(Collected data entries)
(** C4, amended: below 26 prices MACD is the all-zero record; from 26
    prices on it is all zero exactly when EMA(12) and EMA(26) coincide, as
    they do on the 26 prices of 100 above. *)
Theorem macd_zero_iff :
  (forall prices, (length prices < 26)%nat ->
     calculateMACD prices = mkMACD 0 0 0 /\ macd_all_zero (calculateMACD prices)) /\
  (forall prices, (26 <= length prices)%nat ->
     (macd_all_zero (calculateMACD prices)
        <-> calculateEMA prices 12 == calculateEMA prices 26)).
Proof.
  split.
  - intros prices L. rewrite (calculateMACD_short prices L).
    split; [reflexivity |]. repeat split; reflexivity.
  - intros prices L. rewrite (calculateMACD_long prices L).
    rewrite macd_zero_value by reflexivity. simpl.
    split; intros E; lra.
Qed.

(** ** RSI *)

Lemma fold_left_invariant {A B : Type} (P : A -> Prop) (f : A -> B -> A)
    (l : list B) :
  (forall a b, In b l -> P a -> P (f a b)) ->
  forall a, P a -> P (fold_left f l a).
Proof.
  induction l as [| b l IH]; simpl; intros H a Pa; [exact Pa |].
  apply IH.
  - intros a' b' I. apply H. right. exact I.
  - apply H; [left; reflexivity | exact Pa].
Qed.

Lemma num_ge_1 (p : nat) : (1 <= p)%nat -> 1 <= JS.num p.
Proof.
  intros H. unfold JS.num. change 1 with (inject_Z 1).
  rewrite <- Zle_Qle. lia.
Qed.

Lemma div_nonneg (x n : Q) : 0 < n -> 0 <= x -> 0 <= x / n.
Proof. intros N X. apply Qle_shift_div_l; [exact N | lra]. Qed.

Lemma div_pos (x n : Q) : 0 < n -> 0 < x -> 0 < x / n.
Proof. intros N X. apply Qlt_shift_div_l; [exact N | lra]. Qed.

Lemma div_zero (x n : Q) : x == 0 -> x / n == 0.
Proof. intros X. unfold Qdiv. rewrite X. ring. Qed.

Lemma rsi_seed_step_nonneg (prices : list Q) (acc : Q * Q) (i : nat) :
  both_nonneg acc -> both_nonneg (rsi_seed_step prices acc i).
Proof.
  destruct acc as [g s]. unfold both_nonneg, rsi_seed_step. cbn [fst snd].
  intros [G L].
  set (change := JS.at_index prices i - JS.at_index prices (i - 1)).
  pose proof (Qabs_nonneg change) as AB.
  generalize dependent (Qabs change). clearbody change. intros a AB.
  destruct (JS.gt change 0) eqn:C; cbn [fst snd].
  - apply gt_true in C. split; lra.
  - split; lra.
Qed.

Lemma rsi_smooth_step_nonneg (prices : list Q) (period : nat)
    (acc : Q * Q) (i : nat) :
  (1 <= period)%nat ->
  both_nonneg acc -> both_nonneg (rsi_smooth_step prices period acc i).
Proof.
  intros P. apply num_ge_1 in P.
  destruct acc as [g s]. unfold both_nonneg, rsi_smooth_step. cbn [fst snd].
  intros [G L].
  set (change := JS.at_index prices i - JS.at_index prices (i - 1)).
  pose proof (Qabs_nonneg change) as AB.
  generalize dependent (Qabs change). clearbody change. intros a AB.
  split; apply div_nonneg; try lra.
  - destruct (JS.gt change 0) eqn:C; [apply gt_true in C |]; nra.
  - destruct (JS.lt change 0); nra.
Qed.
Lemma pipeline_with_perspective_ok_iff
        (cv : OpenCV) (img : image) (mode : string) :
  ((exists out, process_image cv img true mode = Ok out) <->
   channels img = 3%nat /\ empty img = false /\
   (1000 < Z.of_nat (fst (shape img)) ->
    Z.of_nat (fst (shape img)) <= 1000 * Z.of_nat (snd (shape img)))) /\
  (forall e, process_image cv img true mode = Raise e -> e = cv2_error).
Proof.
  rewrite <- locator_gray_ok_iff.
  destruct (locator_gray cv img) as [gray|e0] eqn:Hg.
  - destruct (locator_gray_ok cv img gray Hg) as (Hne & c & ->).
    destruct (find_document_contour_unfold cv (Color c) gray Hg) as [_ Hf].
    assert (Hok : exists out, process_image cv (Color c) true mode = Ok out).
    { unfold process_image, perspective_stage. rewrite Hf. unfold bind at 2.
      destruct (snd (canny_loop cv gray (min_area_of (Color c)) (scale_of (Color c))
                       canny_pairs)) as [quad|] eqn:Eq.
      - assert (Hq : quad <> []).
        { rewrite <- Eq in Hf.
          pose proof (located_quadrilateral_facts cv (Color c) quad) as H4.
          rewrite Hf, Eq in H4. destruct (H4 eq_refl) as [Hl _].
          intros ->. discriminate. }
        destruct (four_point_transform_of_colour cv c quad Hne Hq) as (work & Hw & Hwe).
        rewrite Hw. unfold bind. now apply enhance_stage_color_ok.
      - unfold bind. now apply enhance_stage_color_ok. }
    split; [split; eauto|].
    intros e He. destruct Hok as [out Ho]. congruence.
  - apply locator_gray_raise in Hg as He0. subst e0.
    assert (Hp : process_image cv img true mode = Raise cv2_error).
    { unfold process_image, perspective_stage, find_document_contour,
        find_document_contour_run. now rewrite Hg. }
    rewrite Hp. split.
    + split; [intros [out H]; discriminate H | intros [gray H]; congruence].
    + intros e H. congruence.
Qed.
Lemma skipn_nil_inv {A : Type} (n : nat) (l : list A) :
  skipn n l = [] -> length l <= n.
Proof.
  intros H. assert (L := length_skipn n l). rewrite H in L. simpl in L. lia.
Qed.

Lemma basename_nil (p : str) :
  basename p = [] <-> p = [] \/ exists q, p = q ++ [slash].
Proof.
  unfold basename, slice_from. assert (B := rfind_bounds slash p). split.
  - intros H. destruct p as [|x p']; [now left | right].
    apply skipn_nil_inv in H.
    apply rfind_last_inv; [discriminate | lia].
  - intros [-> | [q ->]]; [reflexivity|].
    rewrite rfind_app_last. apply skipn_all2. rewrite length_app. simpl. lia.
Qed.

Lemma splitext_scan_true (n : nat) (p : str) (i : Z) :
  splitext_scan n p i = true -> n <> 0.
Proof. destruct n; [discriminate | discriminate]. Qed.

Lemma splitext_root_nil (p : str) : fst (splitext p) = [] <-> p = [].
Proof.
  split; [|intros ->; reflexivity].
  unfold splitext. assert (S := rfind_bounds slash p).
  assert (D := rfind_bounds dot p).
  destruct (rfind slash p <? rfind dot p)%Z eqn:E; [|exact (fun H => H)].
  destruct (splitext_scan _ p _) eqn:Sc; [|exact (fun H => H)].
  apply splitext_scan_true in Sc. unfold slice_to. simpl fst.
  destruct p as [|x p']; [reflexivity|].
  destruct (Z.to_nat (rfind dot (x :: p'))) eqn:N; [lia | discriminate].
Qed.

Lemma sanitized_base_nil (file : str) :
  sanitized_base file = [] <-> basename file = [].
Proof.
  unfold sanitized_base. now rewrite re_sub_ident_nil, splitext_root_nil.
Qed.

Lemma sanitized_base_valid (file : str) :
  forallb ident_char (sanitized_base file) = true.
Proof. apply re_sub_ident_valid. Qed.

(** ** One file of the submission loop *)

Section OneFile.
Context {U : Unicode}.

Lemma process_file_run (dataset_name table_name_prefix : str)
    (all_tables_in_dataset : list str) (jobs : list job) (file : str)
    (w : world) :
  let table_name := table_id table_name_prefix file in
  let w1 := log INFO (TableName (sanitized_base file))
              (log INFO (ProcessingFile file) w) in
  let call := LoadTableFromUri file dataset_name table_name in
  process_file dataset_name table_name_prefix all_tables_in_dataset jobs
    file w
  = match leading_letter_check (sanitized_base file) with
    | Raise e => (Raise e, w1)
    | Return _ =>
        if str_in table_name all_tables_in_dataset
        then (Return jobs, log INFO (AlreadyExists table_name) w1)
        else
          match w_fault w call with
          | Some x => (Raise x, emit call w1)
          | None =>
              let load_job := new_job w file dataset_name table_name in
              (Return (jobs ++ [load_job]),
               log INFO (StartedLoadJob file dataset_name table_name)
                 (add_job (emit call w1) load_job))
          end
    end.
Proof.
  intros table_name w1 call. unfold process_file.
  unfold bind at 1. unfold logger_info at 1.
  unfold bind at 1. rewrite table_name_of_file_run.
  fold w1. fold (table_id table_name_prefix file). fold table_name.
  destruct (leading_letter_check (sanitized_base file)) as [[]|e];
    [|reflexivity].
  destruct (str_in table_name all_tables_in_dataset); [reflexivity|].
  unfold load_table_from_uri, request. fold call.
  unfold bind, logger_info, ret.
  change (w_fault w1 call) with (w_fault w call).
  destruct (w_fault w call); reflexivity.
Qed.

(** C10.  The leading-letter check looks at the sanitized base name, before
    [table_name_prefix] is put in front of it: its verdict does not depend
    on the prefix, so a prefix that begins with a letter does not make a
    base name that begins with a digit acceptable, and the prefixed
    identifier that the skip check and the submission use is not checked
    at all. *)
Theorem check_precedes_prefix (dataset_name table_name_prefix : str)
    (all_tables_in_dataset : list str) (jobs : list job) (file : str)
    (w : world) :
  let table_name := table_name_prefix ++ sanitized_base file in
  fst (table_name_of_file table_name_prefix file w)
  = match leading_letter_check (sanitized_base file) with
    | Return _ => Return table_name
    | Raise e => Raise e
    end
  /\ fst (process_file dataset_name table_name_prefix all_tables_in_dataset
            jobs file w)
     = match leading_letter_check (sanitized_base file) with
       | Raise e => Raise e
       | Return _ =>
           if str_in table_name all_tables_in_dataset then Return jobs
           else
             match w_fault w
                     (LoadTableFromUri file dataset_name table_name) with
             | Some x => Raise x
             | None =>
                 Return (jobs ++ [new_job w file dataset_name table_name])
             end
       end
  /\ fst (table_name_of_file (py "t_") (py "gs://b/raw/orders/2024.parquet")
            w)
     = Raise (AssertionError "table_name must start with a letter")
  /\ fst (table_name_of_file (py "2024_") (py "gs://b/raw/orders/jan.parquet")
            w)
     = Return (py "2024_jan").
Proof.
  intros table_name. split; [|split; [|split]].
  - now rewrite table_name_of_file_run.
  - rewrite process_file_run. fold (table_id table_name_prefix file).
    unfold table_id. fold table_name.
    destruct (leading_letter_check (sanitized_base file)) as [[]|e];
      [|reflexivity].
    destruct (str_in table_name all_tables_in_dataset); [reflexivity|].
    destruct (w_fault w _); reflexivity.
  - rewrite table_name_of_file_run. reflexivity.
  - rewrite table_name_of_file_run. reflexivity.
Qed.

(** C9, as the code has it.  The check fails with an index error exactly
    for a file whose base name is empty, which is a file whose name ends in
    a slash (or is empty): there is no first character to test. *)
Theorem empty_base_name_index_error (file : str) :
  (leading_letter_check (sanitized_base file) = Raise IndexError
   <-> fst (splitext (basename file)) = [])
  /\ (fst (splitext (basename file)) = []
      <-> file = [] \/ exists q, file = q ++ [slash])
  /\ (forall (table_name_prefix : str) (w : world),
        fst (table_name_of_file table_name_prefix file w) = Raise IndexError
        <-> sanitized_base file = [])
  /\ leading_letter_check (sanitized_base (py "gs://b/raw/orders/"))
     = Raise IndexError.
Proof.
  assert (K : leading_letter_check (sanitized_base file) = Raise IndexError
              <-> sanitized_base file = []).
  { assert (Hv := sanitized_base_valid file).
    destruct (sanitized_base file) as [|c t].
    - now rewrite leading_letter_check_nil.
    - simpl in Hv. apply andb_true_iff in Hv. destruct Hv as [Hc _].
      rewrite (leading_letter_check_sanitized c t Hc). unfold assert.
      destruct (is_letter c); split; discriminate. }
  split; [|split; [|split]].
  - rewrite K. unfold sanitized_base. apply re_sub_ident_nil.
  - rewrite splitext_root_nil. apply basename_nil.
  - intros tnp w. rewrite table_name_of_file_run. simpl fst. rewrite <- K.
    destruct (leading_letter_check (sanitized_base file)) as [[]|e];
      [split; discriminate | split; intros H; injection H as ->; reflexivity].
  - reflexivity.
Qed.

End OneFile.

(** ** The submission loop *)

Lemma skipn_app_exact {A : Type} (a b : list A) : skipn (length a) (a ++ b) = b.
Proof. induction a; simpl; auto. Qed.

(** The iteration that raises: nothing is submitted after it. *)
Ltac stopped_here :=
  cbn;
  split; [now rewrite app_nil_r|];
  split; [now rewrite <- app_assoc|];
  do 5 (split; [reflexivity|]);
  split; [intros ? []|];
  split; [discriminate|];
  intros _; eexists; reflexivity.

Section Submission.
Context {U : Unicode}.
Variables (dataset_name table_name_prefix : str).
Variable all_tables_in_dataset : list str.

Let tid := table_id table_name_prefix.
Let passes (w : world) :=
  reached (w_fault w) dataset_name table_name_prefix all_tables_in_dataset.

> **Work task**: Begin at the first line of the records above and restate each line word for word, stopping after the line with "(macd_all_zero (calculateMACD prices)".

> **Written response**:
(** C4, amended: below 26 prices MACD is the all-zero record; from 26
    prices on it is all zero exactly when EMA(12) and EMA(26) coincide, as
    they do on the 26 prices of 100 above. *)
Theorem macd_zero_iff :
  (forall prices, (length prices < 26)%nat ->
     calculateMACD prices = mkMACD 0 0 0 /\ macd_all_zero (calculateMACD prices)) /\
  (forall prices, (26 <= length prices)%nat ->
     (macd_all_zero (calculateMACD prices)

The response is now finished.